• What is being asked:
Take the lines below beginning at the line that has "e ← PRNT_Device_SendByte" and stopping after the line that has "(Z * USB_ClassInfo_PRNT_Device_t)", and print them exactly as they are, with no other lines.

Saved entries
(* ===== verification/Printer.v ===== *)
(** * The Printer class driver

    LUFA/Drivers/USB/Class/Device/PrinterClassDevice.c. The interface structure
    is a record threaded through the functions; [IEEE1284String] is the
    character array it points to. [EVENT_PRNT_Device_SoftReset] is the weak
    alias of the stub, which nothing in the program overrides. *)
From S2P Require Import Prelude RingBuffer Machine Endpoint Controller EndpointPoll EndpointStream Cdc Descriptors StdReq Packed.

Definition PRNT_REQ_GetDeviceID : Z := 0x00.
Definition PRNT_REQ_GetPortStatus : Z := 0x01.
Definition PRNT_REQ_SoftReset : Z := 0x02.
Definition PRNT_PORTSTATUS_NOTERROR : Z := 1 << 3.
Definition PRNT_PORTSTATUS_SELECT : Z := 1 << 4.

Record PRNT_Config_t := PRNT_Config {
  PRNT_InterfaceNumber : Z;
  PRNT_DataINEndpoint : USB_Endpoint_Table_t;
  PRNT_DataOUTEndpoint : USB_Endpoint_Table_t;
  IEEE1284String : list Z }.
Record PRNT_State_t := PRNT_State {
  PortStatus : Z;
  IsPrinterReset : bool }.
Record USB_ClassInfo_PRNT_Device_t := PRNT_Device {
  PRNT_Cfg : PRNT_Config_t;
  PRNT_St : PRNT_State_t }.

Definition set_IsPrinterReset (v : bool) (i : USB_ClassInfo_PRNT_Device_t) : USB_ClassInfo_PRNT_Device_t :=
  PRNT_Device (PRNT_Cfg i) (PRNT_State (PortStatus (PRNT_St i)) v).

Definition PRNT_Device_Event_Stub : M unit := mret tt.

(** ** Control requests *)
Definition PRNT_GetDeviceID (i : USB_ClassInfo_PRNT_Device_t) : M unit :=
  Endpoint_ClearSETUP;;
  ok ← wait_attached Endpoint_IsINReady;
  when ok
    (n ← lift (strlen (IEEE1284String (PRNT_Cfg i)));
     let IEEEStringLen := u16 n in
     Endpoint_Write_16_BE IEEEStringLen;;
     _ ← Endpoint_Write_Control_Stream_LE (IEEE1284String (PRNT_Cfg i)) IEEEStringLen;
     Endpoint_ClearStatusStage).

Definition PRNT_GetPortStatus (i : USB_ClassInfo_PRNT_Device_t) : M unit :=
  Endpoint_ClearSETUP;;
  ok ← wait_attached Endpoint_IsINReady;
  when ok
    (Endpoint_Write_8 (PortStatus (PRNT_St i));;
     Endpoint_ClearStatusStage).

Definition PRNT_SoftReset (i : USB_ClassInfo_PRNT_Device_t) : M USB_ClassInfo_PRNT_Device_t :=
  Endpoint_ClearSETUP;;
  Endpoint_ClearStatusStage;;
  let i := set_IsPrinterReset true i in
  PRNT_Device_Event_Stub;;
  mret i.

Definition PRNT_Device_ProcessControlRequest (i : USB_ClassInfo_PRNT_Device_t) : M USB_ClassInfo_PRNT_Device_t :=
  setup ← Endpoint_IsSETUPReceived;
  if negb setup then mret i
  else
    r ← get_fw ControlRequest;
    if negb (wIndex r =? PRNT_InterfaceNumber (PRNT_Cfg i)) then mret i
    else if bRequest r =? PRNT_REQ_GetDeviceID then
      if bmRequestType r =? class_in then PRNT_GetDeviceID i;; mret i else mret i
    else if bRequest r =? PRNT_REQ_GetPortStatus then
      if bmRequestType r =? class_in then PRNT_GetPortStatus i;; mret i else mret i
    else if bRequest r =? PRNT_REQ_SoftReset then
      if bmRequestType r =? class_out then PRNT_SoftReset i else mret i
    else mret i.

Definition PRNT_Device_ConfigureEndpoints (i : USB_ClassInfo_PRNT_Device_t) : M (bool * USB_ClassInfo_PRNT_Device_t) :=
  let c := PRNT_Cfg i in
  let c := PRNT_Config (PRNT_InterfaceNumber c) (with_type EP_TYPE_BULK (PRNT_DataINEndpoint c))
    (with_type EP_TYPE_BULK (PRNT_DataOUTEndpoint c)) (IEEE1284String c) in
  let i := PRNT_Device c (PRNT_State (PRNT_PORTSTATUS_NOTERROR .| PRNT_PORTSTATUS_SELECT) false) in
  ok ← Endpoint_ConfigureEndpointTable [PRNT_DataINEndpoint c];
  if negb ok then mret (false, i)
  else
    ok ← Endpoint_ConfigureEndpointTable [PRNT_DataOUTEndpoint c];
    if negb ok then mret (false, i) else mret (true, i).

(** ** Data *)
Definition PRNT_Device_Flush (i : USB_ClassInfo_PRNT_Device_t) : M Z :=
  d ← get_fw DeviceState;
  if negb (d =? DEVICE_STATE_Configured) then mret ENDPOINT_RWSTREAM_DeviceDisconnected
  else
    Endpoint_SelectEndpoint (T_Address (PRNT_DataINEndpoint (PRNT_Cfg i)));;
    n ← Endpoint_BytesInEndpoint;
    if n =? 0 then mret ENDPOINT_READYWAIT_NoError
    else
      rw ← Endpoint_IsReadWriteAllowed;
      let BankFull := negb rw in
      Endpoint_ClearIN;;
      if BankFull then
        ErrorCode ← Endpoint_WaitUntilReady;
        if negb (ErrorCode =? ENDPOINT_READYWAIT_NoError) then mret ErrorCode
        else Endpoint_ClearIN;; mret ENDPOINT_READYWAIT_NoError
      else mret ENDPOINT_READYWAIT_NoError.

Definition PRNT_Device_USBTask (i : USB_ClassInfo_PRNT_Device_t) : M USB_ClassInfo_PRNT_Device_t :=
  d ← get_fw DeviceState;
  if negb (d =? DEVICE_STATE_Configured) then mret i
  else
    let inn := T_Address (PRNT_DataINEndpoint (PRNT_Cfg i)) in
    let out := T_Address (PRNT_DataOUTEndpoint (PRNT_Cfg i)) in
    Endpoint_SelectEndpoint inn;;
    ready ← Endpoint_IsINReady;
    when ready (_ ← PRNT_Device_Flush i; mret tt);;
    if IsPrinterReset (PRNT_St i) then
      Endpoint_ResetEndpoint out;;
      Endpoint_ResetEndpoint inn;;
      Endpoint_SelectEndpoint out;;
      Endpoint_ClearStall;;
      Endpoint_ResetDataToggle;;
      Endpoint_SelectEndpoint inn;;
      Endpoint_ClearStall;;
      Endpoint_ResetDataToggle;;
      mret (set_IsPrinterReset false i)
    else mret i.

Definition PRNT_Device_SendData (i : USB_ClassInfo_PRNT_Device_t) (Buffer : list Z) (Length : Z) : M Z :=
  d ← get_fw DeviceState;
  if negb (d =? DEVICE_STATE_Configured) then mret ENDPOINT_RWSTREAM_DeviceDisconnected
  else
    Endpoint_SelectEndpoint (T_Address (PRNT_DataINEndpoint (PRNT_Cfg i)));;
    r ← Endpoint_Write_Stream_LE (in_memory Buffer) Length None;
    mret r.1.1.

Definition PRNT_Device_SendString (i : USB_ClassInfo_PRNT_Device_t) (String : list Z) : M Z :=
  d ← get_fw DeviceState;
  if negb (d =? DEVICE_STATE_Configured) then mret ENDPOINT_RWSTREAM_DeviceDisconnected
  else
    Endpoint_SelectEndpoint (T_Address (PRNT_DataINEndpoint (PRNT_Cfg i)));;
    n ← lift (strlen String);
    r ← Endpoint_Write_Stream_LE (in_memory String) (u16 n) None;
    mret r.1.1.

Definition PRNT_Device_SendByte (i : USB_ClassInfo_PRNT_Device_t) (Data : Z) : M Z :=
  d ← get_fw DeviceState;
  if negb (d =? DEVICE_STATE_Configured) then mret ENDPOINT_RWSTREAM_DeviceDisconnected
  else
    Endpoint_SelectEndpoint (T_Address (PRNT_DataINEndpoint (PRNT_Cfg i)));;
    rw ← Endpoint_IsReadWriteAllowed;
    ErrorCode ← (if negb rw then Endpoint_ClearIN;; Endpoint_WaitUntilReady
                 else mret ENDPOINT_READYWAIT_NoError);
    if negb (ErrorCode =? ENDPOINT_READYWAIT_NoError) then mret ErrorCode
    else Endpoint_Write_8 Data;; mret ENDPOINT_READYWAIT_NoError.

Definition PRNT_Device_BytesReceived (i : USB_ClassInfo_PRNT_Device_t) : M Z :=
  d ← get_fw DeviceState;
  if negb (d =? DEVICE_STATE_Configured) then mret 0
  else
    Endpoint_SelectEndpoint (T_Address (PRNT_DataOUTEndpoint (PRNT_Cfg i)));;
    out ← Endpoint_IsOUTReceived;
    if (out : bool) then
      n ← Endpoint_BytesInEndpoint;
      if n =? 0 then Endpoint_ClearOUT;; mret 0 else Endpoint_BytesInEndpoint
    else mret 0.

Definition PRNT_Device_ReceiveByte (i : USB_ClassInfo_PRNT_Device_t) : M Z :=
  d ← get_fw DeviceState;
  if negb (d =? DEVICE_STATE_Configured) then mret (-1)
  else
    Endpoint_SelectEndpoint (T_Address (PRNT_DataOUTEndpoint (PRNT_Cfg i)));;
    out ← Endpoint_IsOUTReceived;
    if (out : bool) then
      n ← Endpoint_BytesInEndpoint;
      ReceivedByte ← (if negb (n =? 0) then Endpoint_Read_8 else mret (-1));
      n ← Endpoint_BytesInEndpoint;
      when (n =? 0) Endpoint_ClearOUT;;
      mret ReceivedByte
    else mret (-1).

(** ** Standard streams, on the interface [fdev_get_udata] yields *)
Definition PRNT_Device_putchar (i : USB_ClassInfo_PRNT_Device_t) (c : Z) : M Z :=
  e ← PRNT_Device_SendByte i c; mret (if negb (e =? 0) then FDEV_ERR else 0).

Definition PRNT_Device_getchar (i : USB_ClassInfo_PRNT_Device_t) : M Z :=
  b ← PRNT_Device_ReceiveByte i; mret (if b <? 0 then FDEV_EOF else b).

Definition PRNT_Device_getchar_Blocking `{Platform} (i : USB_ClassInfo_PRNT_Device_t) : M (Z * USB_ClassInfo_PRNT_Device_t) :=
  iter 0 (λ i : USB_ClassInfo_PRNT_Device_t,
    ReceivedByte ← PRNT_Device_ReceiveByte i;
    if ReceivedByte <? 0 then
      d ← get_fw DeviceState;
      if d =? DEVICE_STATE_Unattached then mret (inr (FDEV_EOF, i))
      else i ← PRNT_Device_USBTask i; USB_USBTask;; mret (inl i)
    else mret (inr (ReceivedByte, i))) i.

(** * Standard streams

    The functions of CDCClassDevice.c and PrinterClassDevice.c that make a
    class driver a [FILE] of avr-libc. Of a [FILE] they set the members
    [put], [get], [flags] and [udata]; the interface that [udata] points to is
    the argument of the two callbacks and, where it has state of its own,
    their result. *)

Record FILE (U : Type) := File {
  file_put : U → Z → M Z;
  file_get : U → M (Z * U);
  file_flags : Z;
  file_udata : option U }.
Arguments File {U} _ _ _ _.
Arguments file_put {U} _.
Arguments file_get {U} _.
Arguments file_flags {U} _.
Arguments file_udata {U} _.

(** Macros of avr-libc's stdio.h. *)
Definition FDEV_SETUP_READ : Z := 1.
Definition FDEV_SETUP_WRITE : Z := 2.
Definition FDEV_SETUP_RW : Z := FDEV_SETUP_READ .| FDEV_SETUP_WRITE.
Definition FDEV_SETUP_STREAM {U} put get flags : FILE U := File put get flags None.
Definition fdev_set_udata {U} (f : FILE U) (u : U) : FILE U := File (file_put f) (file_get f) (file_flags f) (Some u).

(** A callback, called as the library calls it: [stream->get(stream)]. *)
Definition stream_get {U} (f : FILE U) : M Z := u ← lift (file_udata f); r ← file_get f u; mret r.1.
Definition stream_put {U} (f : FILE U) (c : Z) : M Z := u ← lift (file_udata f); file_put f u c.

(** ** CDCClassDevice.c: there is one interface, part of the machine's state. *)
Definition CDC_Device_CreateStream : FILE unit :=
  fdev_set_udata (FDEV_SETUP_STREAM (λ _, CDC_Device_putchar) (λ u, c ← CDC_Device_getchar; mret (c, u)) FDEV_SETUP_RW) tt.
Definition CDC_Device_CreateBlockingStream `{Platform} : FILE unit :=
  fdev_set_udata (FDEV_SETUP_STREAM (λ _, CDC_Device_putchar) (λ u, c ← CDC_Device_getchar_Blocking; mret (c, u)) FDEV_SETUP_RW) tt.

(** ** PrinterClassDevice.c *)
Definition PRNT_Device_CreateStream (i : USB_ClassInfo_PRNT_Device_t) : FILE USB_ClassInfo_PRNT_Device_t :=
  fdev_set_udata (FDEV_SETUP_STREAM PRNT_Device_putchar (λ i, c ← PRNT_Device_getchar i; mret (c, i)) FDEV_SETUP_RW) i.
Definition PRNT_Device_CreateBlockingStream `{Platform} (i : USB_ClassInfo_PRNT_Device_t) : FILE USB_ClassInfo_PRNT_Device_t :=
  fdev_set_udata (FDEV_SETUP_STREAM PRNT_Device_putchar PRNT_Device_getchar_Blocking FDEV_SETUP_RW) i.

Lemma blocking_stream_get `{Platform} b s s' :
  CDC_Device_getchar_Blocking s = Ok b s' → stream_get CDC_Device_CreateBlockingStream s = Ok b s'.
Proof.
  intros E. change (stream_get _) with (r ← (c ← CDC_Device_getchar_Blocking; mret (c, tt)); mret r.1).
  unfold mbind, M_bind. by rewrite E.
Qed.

• Answer to this task:
  e ← PRNT_Device_SendByte i c; mret (if negb (e =? 0) then FDEV_ERR else 0).

Definition PRNT_Device_getchar (i : USB_ClassInfo_PRNT_Device_t) : M Z :=
  b ← PRNT_Device_ReceiveByte i; mret (if b <? 0 then FDEV_EOF else b).

Definition PRNT_Device_getchar_Blocking `{Platform} (i : USB_ClassInfo_PRNT_Device_t) : M (Z * USB_ClassInfo_PRNT_Device_t) :=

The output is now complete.